In addition to reactive transport and transformation in coupled groundwater-surface water systems, Dr. Krause’s research interests extend to the ecohydrological implications of nutrient cycling and contaminant transport at aquifer-river interfaces as well as the development of management strategies and political instruments to promote the attenuation potential in these systems.

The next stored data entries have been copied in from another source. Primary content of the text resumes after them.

(** ** Global pooling *)

(** A contiguous run of a buffer, read entry by entry. *)
Lemma map_nth_slice (data : list Z) (base len : nat) :
  (base + len <= List.length data)%nat ->
  map (fun k => nth (base + k) data 0) (seq 0 len)
  = firstn len (skipn base data).
Proof.
  intros Hlen.
  apply (nth_ext _ _ 0 0).
  - rewrite length_map, length_seq, length_firstn, length_skipn. lia.
  - intros k Hk. rewrite length_map, length_seq in Hk.
    rewrite nth_tabulated by assumption.
    rewrite nth_firstn, nth_skipn.
    destruct (Nat.ltb_spec k len); [reflexivity | lia].
Qed.

(** C9: for an input shape [(N, C, d1, d2, ...)] of rank at least 3, shape
    inference returns exactly [(N, C)], with any number of trailing axes,
    a single one included; the value computation applies the stored
    reduction function along axis 2 of the input collapsed to
    [(N, C, d1*d2*...)], so that with a reduction [f] the output has
    shape [(N, C)] and holds at [(i, j)] the value of [f] on all the
    entries [input[i, j, ...]], in row-major order. *)
Theorem GlobalPoolLayer_pools_trailing_axes
    (self : GlobalPoolLayer.t) (N C d1 : pyint) (rest : shape)
    (x : tensor) (n c d : nat) (ds : list nat) :
  tshape x = n :: c :: d :: ds -> wf x ->
  GlobalPoolLayer.get_output_shape_for self (N :: C :: d1 :: rest) = [N; C]
  /\ GlobalPoolLayer.get_output_for self x
     = GlobalPoolLayer.pool_function self
         (mkTensor [n; c; size_of (d :: ds)] (tdata x)) 2
  /\ forall f : list Z -> Z,
       GlobalPoolLayer.pool_function self = reduce_axis f ->
       exists out,
         GlobalPoolLayer.get_output_for self x = Ok out
         /\ tshape out = [n; c]
         /\ forall i j, (i < n)%nat -> (j < c)%nat ->
              get out [i; j]
              = f (firstn (size_of (d :: ds))
                     (skipn ((i * c + j) * size_of (d :: ds)) (tdata x))).
Proof.
  intros Hshape Hwf.
  assert (Hflat : flatten x 3
                  = Ok (mkTensor [n; c; size_of (d :: ds)] (tdata x))).
  { unfold flatten. rewrite Hshape. reflexivity. }
  split; [reflexivity | split].
  - unfold GlobalPoolLayer.get_output_for. now rewrite Hflat.
  - intros f Hf. unfold GlobalPoolLayer.get_output_for.
    rewrite Hflat, Hf. cbn [bind].
    set (D := size_of (d :: ds)).
    unfold reduce_axis. cbn [tshape List.length].
    change (norm_index 3 2) with (Ok 2%nat). cbn [bind].
    eexists. split; [reflexivity | split; [reflexivity |]].
    intros i j Hi Hj.
    rewrite get_tabulate by (repeat constructor; assumption).
    cbn [firstn skipn app nth]. f_equal.
    unfold get. cbn [tshape tdata ravel size_of fold_right].
    rewrite <- map_nth_slice.
    + apply map_ext. intros k. f_equal. subst D.
      cbn [size_of fold_right]. ring.
    + unfold wf in Hwf. rewrite Hwf, Hshape.
      change (size_of (n :: c :: d :: ds)) with (n * (c * D))%nat.
      assert (H1 : (i * c + j + 1 <= n * c)%nat) by nia.
      apply (Nat.mul_le_mono_r _ _ D) in H1. lia.
Qed.

Lemma GlobalPoolLayer_pools_trailing_axes_witness :
  GlobalPoolLayer.get_output_shape_for
    (GlobalPoolLayer.mk [None; Some 2; Some 3] (reduce_axis list_sum))
    [None; Some 2; Some 3] = [None; Some 2]
  /\ GlobalPoolLayer.get_output_for
       (GlobalPoolLayer.mk [None; Some 2; Some 3] (reduce_axis list_sum))
       (mkTensor [1; 2; 3]%nat [1; 2; 3; 4; 5; 6])
     = Ok (mkTensor [1; 2]%nat [6; 15]).
Proof.
  destruct (GlobalPoolLayer_pools_trailing_axes
              (GlobalPoolLayer.mk [None; Some 2; Some 3]
                 (reduce_axis list_sum))
              None (Some 2) (Some 3) []
              (mkTensor [1; 2; 3]%nat [1; 2; 3; 4; 5; 6])
              1%nat 2%nat 3%nat [] eq_refl eq_refl) as [H1 [H2 _]].
  split; [exact H1 | rewrite H2; reflexivity].
Defined.

(** ** Upscaling *)

Lemma get_zeros (dims I : list nat) :
  get (mkTensor dims (repeat 0 (size_of dims))) I = 0.
Proof. unfold get. cbn [tdata]. apply nth_repeat. Qed.

Lemma concrete_shape_known (zs : list Z) :
  Forall (fun d => 0 <= d) zs ->
  concrete_shape (map Some zs) = Ok (map Z.to_nat zs).
Proof.
  induction 1 as [| d zs Hd _ IH]; cbn [map concrete_shape];
    [reflexivity |].
  destruct (Z.ltb_spec d 0); [lia |]. now rewrite IH.
Qed.

Lemma slice_length_scaled (d : nat) (a : Z) :
  1 <= a -> slice_length (d * Z.to_nat a) a = d.
Proof.
  intros Ha. unfold slice_length.
  rewrite Nat2Z.inj_mul, Z2Nat.id by lia.
  replace (Z.of_nat d * a + a - 1) with (a - 1 + Z.of_nat d * a) by ring.
  rewrite Z.div_add by lia. rewrite Z.div_small by lia. lia.
Qed.

Lemma selection_shape (sh : list nat) :
  forall slices : list slice,
    List.length slices = List.length sh ->
    Forall (fun sl => 1 <= slice_step sl) slices ->
    shape_eqb
      (zip_with slice_length
         (zip_with (fun d sl => (d * Z.to_nat (slice_step sl))%nat) sh slices)
         (map slice_step slices)) sh = true.
Proof.
  induction sh as [| d sh IH]; intros [| sl slices] Hlen Hsteps;
    try discriminate; [reflexivity |].
  inversion Hsteps as [| ? ? Hsl Hrest]; subst.
  cbn [zip_with map shape_eqb].
  rewrite slice_length_scaled by assumption.
  rewrite Nat.eqb_refl. cbn [andb]. apply IH; [| assumption].
  now injection Hlen.
Qed.

Lemma length_zip_with {A B C : Type} (f : A -> B -> C) (l : list A) :
  forall m : list B,
    List.length l = List.length m -> List.length (zip_with f l m) = List.length l.
Proof.
  induction l as [| x l IH]; intros [| y m] H; try discriminate;
    [reflexivity |].
  cbn [zip_with List.length]. f_equal. apply IH. now injection H.
Qed.

Lemma no_nonpositive_step (slices : list slice) :
  Forall (fun sl => 1 <= slice_step sl) slices ->
  existsb (fun a => a <=? 0) (map slice_step slices) = false.
Proof.
  induction 1 as [| sl slices Hsl _ IH]; cbn [map existsb]; [reflexivity |].
  destruct (Z.leb_spec (slice_step sl) 0); [lia | exact IH].
Qed.

(** Writing [x] into the strided positions of a zero tensor whose sizes
    are those of [x] times the steps. *)
Lemma set_subtensor_zeros (x : tensor) (slices : list slice)
    (dims : list nat) :
  List.length slices = List.length (tshape x) ->
  Forall (fun sl => 1 <= slice_step sl) slices ->
  dims = zip_with (fun d sl => (d * Z.to_nat (slice_step sl))%nat)
           (tshape x) slices ->
  set_subtensor (mkTensor dims (repeat 0 (size_of dims))) slices x
  = Ok (tabulate dims
          (fun I =>
             if on_grid (map Z.to_nat (map slice_step slices)) I
             then get x (zip_with Nat.div I
                           (map Z.to_nat (map slice_step slices)))
             else 0)).
Proof.
  intros Hlen Hsteps Hdims. unfold set_subtensor. cbn [tshape].
  assert (Hl : List.length dims = List.length slices).
  { rewrite Hdims, length_zip_with; congruence. }
  rewrite Hl, Nat.eqb_refl. cbn [negb].
  rewrite no_nonpositive_step by assumption.
  rewrite Hdims at 1. rewrite selection_shape by assumption.
  unfold tabulate. cbn [tshape]. do 2 f_equal.
  apply map_ext. intros p. now rewrite get_zeros.
Qed.

Lemma getitem_at {A : Type} (l : list A) (i : Z) (k : nat) (x : A) :
  norm_index (List.length l) i = Ok k -> nth_error l k = Some x ->
  getitem l i = Ok x.
Proof.
  intros H1 H2. unfold getitem. rewrite H1. cbn [bind]. now rewrite H2.
Qed.

Lemma setitem_at {A : Type} (l : list A) (i : Z) (k : nat) (x : A) :
  norm_index (List.length l) i = Ok k ->
  setitem l i x = Ok (firstn k l ++ x :: skipn (S k) l).
Proof. intros H1. unfold setitem. now rewrite H1. Qed.

(** Evaluates the indexing of sequences whose length is known. *)
Ltac py_items :=
  repeat (match goal with
          | |- context [@getitem ?A ?l ?i] =>
              let r := eval vm_compute in (norm_index (List.length l) i) in
              match r with
              | Ok ?k => erewrite (@getitem_at A l i k) by reflexivity
              end
          | |- context [@setitem ?A ?l ?i ?x] =>
              let r := eval vm_compute in (norm_index (List.length l) i) in
              match r with
              | Ok ?k => rewrite (@setitem_at A l i k x) by reflexivity
              end
          end;
          cbn [bind firstn skipn app]).

(** Discharges the bounds of a multi-index written out coordinate by
    coordinate. *)
Ltac bounds :=
  repeat (apply Forall2_cons;
          [unfold Nat.lt; first [assumption | lia | nia] |]);
  apply Forall2_nil.

Ltac steps_ok := repeat (constructor; [cbn [slice_step]; lia |]); constructor.

Ltac scaled_dims :=
  cbn [map zip_with slice_step];
  rewrite ?Nat2Z.id, ?Z2Nat.inj_mul, ?Nat2Z.id by lia;
  change (Z.to_nat 1) with 1%nat; rewrite ?Nat.mul_1_r; reflexivity.

(** The dilated output, in closed form, for the three layers. *)
Lemma Upscale1DLayer_dilate_eq (s : shape) (a : Z) (x : tensor)
    (n c h : nat) :
  1 < a -> tshape x = [n; c; h] ->
  Upscale1DLayer.get_output_for (Upscale1DLayer.mk s [a] "dilate") x
  = Ok (tabulate [n; c; h * Z.to_nat a]%nat
          (fun I => if on_grid [1; 1; Z.to_nat a]%nat I
                    then get x (zip_with Nat.div I [1; 1; Z.to_nat a]%nat)
                    else 0)).
Proof.
  intros Ha Hx.
  unfold Upscale1DLayer.get_output_for.
  cbn [Upscale1DLayer.scale_factor Upscale1DLayer.mode].
  change (String.eqb "dilate" "repeat") with false.
  change (String.eqb "dilate" "dilate") with true. cbv iota.
  replace (a >? 1) with true by (symmetry; now apply Z.gtb_lt).
  unfold Upscale1DLayer.get_output_shape_for, scale_axis, shape_of.
  rewrite Hx. cbn [map Upscale1DLayer.scale_factor].
  py_items. unfold zeros.
  pose proof (concrete_shape_known
                [Z.of_nat n; Z.of_nat c; Z.of_nat h * a]
                ltac:(repeat constructor; nia)) as Hc.
  cbn [map] in Hc. rewrite Hc. clear Hc. cbn [bind].
  rewrite set_subtensor_zeros.
  - scaled_dims.
  - now rewrite Hx.
  - steps_ok.
  - rewrite Hx. scaled_dims.
Qed.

Dr Krause has more than ten years experience in leadership and management of interdisciplinary international research projects in ecohydrological process dynamics and biogeochemical cycling at groundwater-surface water interfaces, and a strong record in securing external research funding (> £4.5M by NERC, EPSRC, EU-FP7, RGS-IBG, Environment Agency, Leverhulme Trust, Climate-KIC - EIT, Leibnitz Association, DFG – German Science Foundation).

Research projects:

  • PlasticRivers – The fate and transport of microplastics in rivers, Leverhulme Trust, (Principal Investigator; 2018-2022, £284,974)
  • GW-Storm – Reducing storm-induced contamination risks to water supply infrastructure by Active Fibre-optic Distributed Temperature Sensing. NERC – NE/R014752/1,(Principal Investigator; in collaboration with British Geological Survey, 2018-2020. £315,651)
  • FAR-GANGA – Future Secular Changes & Remediation of Groundwater Arsenic in the Ganga Basin. NERC – NE/R003386/1(Principal Investigator Birmingham; lead by University of Manchester, 2018-2021, £561,438)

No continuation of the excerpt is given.